Stored data
Lemma named_results_bare_return_witness :
  let results := [cprinter.mkPair "x" "int"; cprinter.mkPair "err" "error"] in
  let names := strings.Join (map cprinter.Name results) ", " in
  (cprinter.PushContext ;;
   rs <- format_results ex_SEMI ex_COMMA Sprintf_s results ;;
   cprinter.PrintBlockStart cprinter.CODE ;;
   cprinter.PrintReturn ex_SEMI ex_COMMA "" true ;;
   cprinter.ret rs)%cp (cprinter.mkCPrinter 0 false []) =
    Some (map (result_text ex_COMMA) results,
          cprinter.mkCPrinter (0 + 1) false
            [cprinter.mkCContext 0 0 "" "" (result_values results)],
          (indent_text 0 false ++ "{" ++ NL)
            ++ (indent_text (0 + 1) false ++ result_definitions results ++ NL)
            ++ (indent_text (0 + 1) false ++ "return "
                  ++ ("make_tuple(" ++ names ++ ")") ++ ex_SEMI)).
Proof.
  apply (named_results_bare_return ex_SEMI ex_COMMA Sprintf_s
           [cprinter.mkPair "x" "int"; cprinter.mkPair "err" "error"] true 0 false []).
  - lia.
  - discriminate.
  - repeat constructor.
  - reflexivity.
  - reflexivity.
Defined.

(** ** The walker: what a visit leaves behind *)

Section VisitFrame.

Context {PS : Type} {Pr : Printer.Printer PS}.
Variable GoSyntax : ast.Node -> string.

Let GW : Type := walkngo.GoWalker (PS := PS).

(** The frame every case of [Visit] runs in: the parent is swapped on
    the way in, and on the way out the buffer is flushed and the parent
    put back. *)
Lemma visit_frame (A : Type) (x : option ast.Node) (body : option ast.Node -> walkngo.W A)
    (w w' : GW) (r : A) :
  (pparent <- walkngo.get_parent ;;
   walkngo.set_parent x ;;
   ret <- body pparent ;;
   walkngo.Flush ;;
   walkngo.set_parent pparent ;;
   walkngo.retW ret)%walk w = Some (r, w') ->
  walkngo.parent w' = walkngo.parent w /\
  (walkngo.flush w' = true -> walkngo.buffer w' = "").
Proof.
  intros E.
  unfold walkngo.bindW at 1 in E. cbn [walkngo.get_parent] in E.
  unfold walkngo.bindW at 1 in E. cbn [walkngo.set_parent] in E.
  unfold walkngo.bindW at 1 in E.
  match type of E with
  | context [body ?a ?b] => destruct (body a b) as [[r3 w3] |]; [| discriminate]
  end.
  unfold walkngo.bindW at 1 in E. rewrite Flush_eq in E.
  cbn [walkngo.bindW walkngo.set_parent walkngo.retW] in E.
  injection E as _ <-. cbn [walkngo.parent]. split; [reflexivity |].
  destruct (walkngo.flush w3) eqn:F; cbn [andb].
  - destruct (0 <? walkngo.strlen (walkngo.buffer w3)) eqn:B; cbn; intros _.
    + reflexivity.
    + now apply strlen_zero.
  - cbn. congruence.
Qed.

Lemma Visit_frame (n : ast.Node) (w w' : GW) (r : bool) :
  walkngo.Visit GoSyntax n w = Some (r, w') ->
  walkngo.parent w' = walkngo.parent w /\
  (walkngo.flush w' = true -> walkngo.buffer w' = "").
Proof.
  destruct n; cbn [walkngo.Visit]; intros E.
  all: eapply (visit_frame _ _ (fun pparent => _)); exact E.
Qed.

End VisitFrame.

(** X11.  A visit leaves the walker's parent as it found it: the node is
    the parent while its children are visited, and the parent of before
    is put back on the way out, whatever the node. *)
Theorem Visit_restores_parent :
  forall (PS : Type) (Pr : Printer.Printer PS) (GoSyntax : ast.Node -> string)
         (n : ast.Node) (w w' : walkngo.GoWalker (PS := PS)) (r : bool),
    walkngo.Visit GoSyntax n w = Some (r, w') ->
    walkngo.parent w' = walkngo.parent w.
Proof.
  intros PS Pr GoSyntax n w w' r E.
  exact (proj1 (Visit_frame GoSyntax n w w' r E)).
Qed.

Lemma Visit_restores_parent_witness :
  let w' := walkngo.mkGoWalker 0 (Some ast.BadDecl) "" true
              ("pending{" ++ NL ++ "  ;" ++ NL ++ "}") in
  walkngo.Visit (Pr := Outline) dump_kind (ast.BlockStmt [ast.EmptyStmt]) pending_walker
    = Some (false, w')
  /\ walkngo.parent w' = walkngo.parent pending_walker.
Proof.
  cbv zeta.
  assert (E : walkngo.Visit (Pr := Outline) dump_kind (ast.BlockStmt [ast.EmptyStmt])
                pending_walker
              = Some (false,
                      walkngo.mkGoWalker 0 (Some ast.BadDecl) "" true
                        ("pending{" ++ NL ++ "  ;" ++ NL ++ "}")))
    by (vm_compute; reflexivity).
  split; [exact E |].
  exact (Visit_restores_parent _ Outline dump_kind _ _ _ _ E).
Defined.

(** X12.  With flushing on, a visit that returns has delivered all the
    text: the buffer is empty afterwards, whatever was pending before,
    and flushing is still on. *)
Theorem Visit_live_flushes :
  forall (PS : Type) (Pr : Printer.Printer PS) (GoSyntax : ast.Node -> string)
         (n : ast.Node) (w w' : walkngo.GoWalker (PS := PS)) (r : bool),
    walkngo.flush w = true ->
    walkngo.Visit GoSyntax n w = Some (r, w') ->
    walkngo.buffer w' = "" /\ walkngo.flush w' = true.
Proof.
  intros PS Pr GoSyntax n w w' r F E.
  destruct (Visit_flush_frame GoSyntax n w w' r E) as [F' _].
  rewrite F in F'.
  split; [| exact F'].
  exact (proj2 (Visit_frame GoSyntax n w w' r E) F').
Qed.

Lemma Visit_live_flushes_witness :
  let w' := walkngo.mkGoWalker 0 (Some ast.BadDecl) "" true
              ("pendingif ; ok {" ++ NL ++ "  ;" ++ NL ++ "}" ++ NL) in
  walkngo.Visit (Pr := Outline) dump_kind
      (ast.IfStmt None (Some (ast.Ident "ok")) (ast.BlockStmt [ast.EmptyStmt]) None)
      pending_walker
    = Some (false, w')
  /\ walkngo.buffer w' = "" /\ walkngo.flush w' = true.
Proof.
  cbv zeta.
  assert (E : walkngo.Visit (Pr := Outline) dump_kind
                (ast.IfStmt None (Some (ast.Ident "ok")) (ast.BlockStmt [ast.EmptyStmt]) None)
                pending_walker
              = Some (false,
                      walkngo.mkGoWalker 0 (Some ast.BadDecl) "" true
                        ("pendingif ; ok {" ++ NL ++ "  ;" ++ NL ++ "}" ++ NL)))
    by (vm_compute; reflexivity).
  split; [exact E |].
  exact (Visit_live_flushes _ Outline dump_kind _ pending_walker _ _ eq_refl E).
Defined.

# REQUIRED WORK
Could you return all lines from the data above that contain the string "split"?

# OUTPUT OF THE EXERCISE
  injection E as _ <-. cbn [walkngo.parent]. split; [reflexivity |].
  split; [exact E |].
  split; [| exact F'].
  split; [exact E |].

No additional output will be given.